Can't ask - the former owner is deceased. It was in storage for several years.

I have not yet contacted Coleman by phone. I did spend time enough on the Coleman website to determine I wasn't accomplishing _anything_ there. I Googled it using several different search terms, hoping to find photos, but nothing. 

Appreciate the input - if any more, I welcome it. Thanks again.


----------



## poorboy (Apr 15, 2006)

http://www.fixya.com/postquestionpremium.aspx?ctgid=0&sf=Coleman Classic 8481A 810 setup&ref=gab


Hope it helps:buds:


----------



## prairie hill (Jul 14, 2002)

Sorry - forgot to answer earlier. It's a cabin style.
Thanks, poorboy, for the link. Found that a couple days ago; hoping to exhaust all other possibilities before I resort to the pay for help option. I kept the link.


----------



## poorboy (Apr 15, 2006)

dumazz me had ov realized it was a pay fer help link I wouldn't even bothered with it..


----------



## totustuus (Jul 3, 2009)




----------



## totustuus (Jul 3, 2009)

I believe that the old classic design is very much like the "Springbar" tents that are still in production.

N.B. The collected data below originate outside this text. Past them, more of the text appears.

(* ===== verification/Base64.v ===== *)
(** * Base64 without padding (encoding/base64 as the service uses it)

    RawURLEncoding (tokens, key ids, key sets, PKCE) and RawStdEncoding
    (password hashes).  Decoding skips CR and LF and ignores the unused low
    bits of the last character, as the Go decoder does when it is not strict. *)
From S2P Require Import Prelude GoStrings.
#[local] Open Scope Z_scope.

Definition url_alphabet : string := "ABCDEFGHIJKLMNOPQRSTUVWXYZabcdefghijklmnopqrstuvwxyz0123456789-_".
Definition std_alphabet : string := "ABCDEFGHIJKLMNOPQRSTUVWXYZabcdefghijklmnopqrstuvwxyz0123456789+/".

Definition byte_of (n : Z) : ascii := ascii_of_nat (Z.to_nat n).
Definition val_of (c : ascii) : Z := Z.of_nat (code c).
#[global] Arguments byte_of : simpl never.
#[global] Arguments val_of : simpl never.

Ltac euclid := Z.to_euclidean_division_equations; lia.

Section Alphabet.
Context (alpha : string).

(** The character of a 6-bit value and back. *)
Definition b64_char (n : Z) : ascii := default "A"%char (String.get (Z.to_nat n) alpha).
Definition b64_val (c : ascii) : option Z := Z.of_nat <$> index_byte c alpha.

Fixpoint b64_encode (s : string) : string :=
  match s with
  | String a (String b (String c r)) =>
      let v := val_of a * 65536 + val_of b * 256 + val_of c in
      String (b64_char (v / 262144)) (String (b64_char (v / 4096 mod 64))
        (String (b64_char (v / 64 mod 64)) (String (b64_char (v mod 64)) (b64_encode r))))
  | String a (String b EmptyString) =>
      let v := val_of a * 65536 + val_of b * 256 in
      String (b64_char (v / 262144)) (String (b64_char (v / 4096 mod 64)) (String (b64_char (v / 64 mod 64)) ""))
  | String a EmptyString =>
      let v := val_of a * 65536 in
      String (b64_char (v / 262144)) (String (b64_char (v / 4096 mod 64)) "")
  | EmptyString => ""
  end.

Fixpoint b64_digits (s : string) : option (list Z) :=
  match s with
  | EmptyString => Some []
  | String c r =>
      if is_char "010" c || is_char "013" c then b64_digits r
      else match b64_val c, b64_digits r with Some n, Some l => Some (n :: l) | _, _ => None end
  end.
Fixpoint b64_quanta (l : list Z) : option string :=
  match l with
  | [] => Some ""
  | a :: b :: c :: d :: r =>
      let v := a * 262144 + b * 4096 + c * 64 + d in
      (λ s, String (byte_of (v / 65536)) (String (byte_of (v / 256 mod 256)) (String (byte_of (v mod 256)) s)))
        <$> b64_quanta r
  | [a; b; c] =>
      let v := a * 262144 + b * 4096 + c * 64 in
      Some (String (byte_of (v / 65536)) (String (byte_of (v / 256 mod 256)) ""))
  | [a; b] => let v := a * 262144 + b * 4096 in Some (String (byte_of (v / 65536)) "")
  | [_] => None
  end.
Definition b64_decode (s : string) : option string :=
  match b64_digits s with Some l => b64_quanta l | None => None end.

(** What an alphabet must be: 64 distinct characters, none skipped. *)
Definition alphabet_ok : bool :=
  forallb (λ n, bool_decide (b64_val (b64_char (Z.of_nat n)) = Some (Z.of_nat n)) &&
                negb (is_char "010" (b64_char (Z.of_nat n))) && negb (is_char "013" (b64_char (Z.of_nat n)))) (seq 0 64).

Hypothesis Halpha : alphabet_ok = true.

Lemma b64_char_ok n : 0 <= n < 64 →
  b64_val (b64_char n) = Some n ∧ is_char "010" (b64_char n) = false ∧ is_char "013" (b64_char n) = false.
Proof using Halpha.
  intros Hn. unfold alphabet_ok in Halpha. rewrite forallb_forall in Halpha.
  specialize (Halpha (Z.to_nat n)). rewrite Z2Nat.id in Halpha by lia.
  rewrite in_seq in Halpha. specialize (Halpha ltac:(lia)). bool_prop. auto.
Qed.

Lemma b64_digits_cons n s l : 0 <= n < 64 → b64_digits s = Some l →
  b64_digits (String (b64_char n) s) = Some (n :: l).
Proof using Halpha. intros Hn Hs. cbn. destruct (b64_char_ok n Hn) as (-> & -> & ->). cbn. by rewrite Hs. Qed.

Lemma val_of_range c : 0 <= val_of c < 256.
Proof using Type. unfold val_of, code. pose proof (nat_ascii_bounded c). lia. Qed.
Lemma byte_of_val c : byte_of (val_of c) = c.
Proof using Type. unfold byte_of, val_of, code. rewrite Nat2Z.id. apply ascii_nat_embedding. Qed.

(** Three bytes at a time. *)
Lemma string_ind3 (P : string → Prop) :
  P "" → (∀ a, P (String a "")) → (∀ a b, P (String a (String b ""))) →
  (∀ a b c r, P r → P (String a (String b (String c r)))) → ∀ s, P s.
Proof using Type.
  intros H0 H1 H2 H3 s. enough (H : ∀ n s, (String.length s <= n)%nat → P s) by (by eapply H).
  clear s. induction n as [|n IH]; intros [|a [|b [|c r]]] Hl; cbn in Hl; first [exact H0|lia|apply H1|apply H2|apply H3, IH; lia].
Qed.

Lemma b64_decode_encode s : b64_decode (b64_encode s) = Some s.
Proof using Halpha.
  assert (H : ∃ l, b64_digits (b64_encode s) = Some l ∧ b64_quanta l = Some s);
    [|by destruct H as (l & E & Q); unfold b64_decode; rewrite E].
  assert (Hbyte : ∀ x c, x = val_of c → byte_of x = c) by (intros x c ->; apply byte_of_val).
  induction s as [|a|a b|a b c r (l & El & Ql)] using string_ind3; [by exists []| | |];
    pose proof (val_of_range a) as Ha; try (pose proof (val_of_range b) as Hb); try (pose proof (val_of_range c) as Hc);
    cbn [b64_encode]; cbv zeta.
  - eexists. split; [repeat (apply b64_digits_cons; [euclid|]); done|]. cbn. do 2 f_equal. apply Hbyte. euclid.
  - eexists. split; [repeat (apply b64_digits_cons; [euclid|]); done|]. cbn.
    f_equal. f_equal; [apply Hbyte; euclid|]. f_equal. apply Hbyte; euclid.
  - eexists. split; [repeat (apply b64_digits_cons; [euclid|]); exact El|]. cbn. rewrite Ql. cbn.
    f_equal. f_equal; [apply Hbyte; euclid|]. f_equal; [apply Hbyte; euclid|]. f_equal. apply Hbyte; euclid.
Qed.

(** Only characters of the alphabet are written. *)
Lemma b64_encode_alphabet s : str_all (λ c, bool_decide (is_Some (b64_val c))) (b64_encode s) = true.
Proof using Halpha.
  assert (Hc : ∀ n, 0 <= n < 64 → bool_decide (is_Some (b64_val (b64_char n))) = true)
    by (intros n Hn; destruct (b64_char_ok n Hn) as [-> _]; by apply bool_decide_eq_true_2).
  induction s as [|a|a b|a b c r IH] using string_ind3; [done| | |];
    pose proof (val_of_range a); try pose proof (val_of_range b); try pose proof (val_of_range c);
    cbn [b64_encode str_all]; cbv zeta; rewrite !Hc by euclid; done.
Qed.
Lemma b64_encode_lacks c s : b64_val c = None → lacks c (b64_encode s) = true.
Proof using Halpha.
  intros Hc. eapply str_all_impl, b64_encode_alphabet. intros x Hx. unfold is_char.
  case_bool_decide as E; [|done]. subst. rewrite Hc in Hx. by apply bool_decide_eq_true in Hx as [? ?].
Qed.
End Alphabet.

Lemma url_alphabet_ok : alphabet_ok url_alphabet = true.
Proof. vm_compute. reflexivity. Qed.
Lemma std_alphabet_ok : alphabet_ok std_alphabet = true.
Proof. vm_compute. reflexivity. Qed.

http://www.springbar.com/explore/springbar/index.html


I had an coleman classic many years ago (no longer have it) and it is very simple to set up. You stake down the base. Then there are two "T" bars that fit together to put the roof into tension (reference the springbar site for a better idea). You then just lift the whole tent up by the "T" bars and insert vertical poles on the sides into a slot on the "T" bars. The tents set up in about 5 minutes. It was a very nice design. 
I know this is cryptic, but just check out the spring bar site and you will have a pretty good idea of how it works....
Happy camping and I hope your old canvas tent doesn't leak!


----------



## prairie hill (Jul 14, 2002)

totustuus,
I think that's it! Haven't had opportunity yet to try this, but I do think that's the design - AND I do think all the poles are there. It just wasn't clicking... Thanks so much! :clap:


----------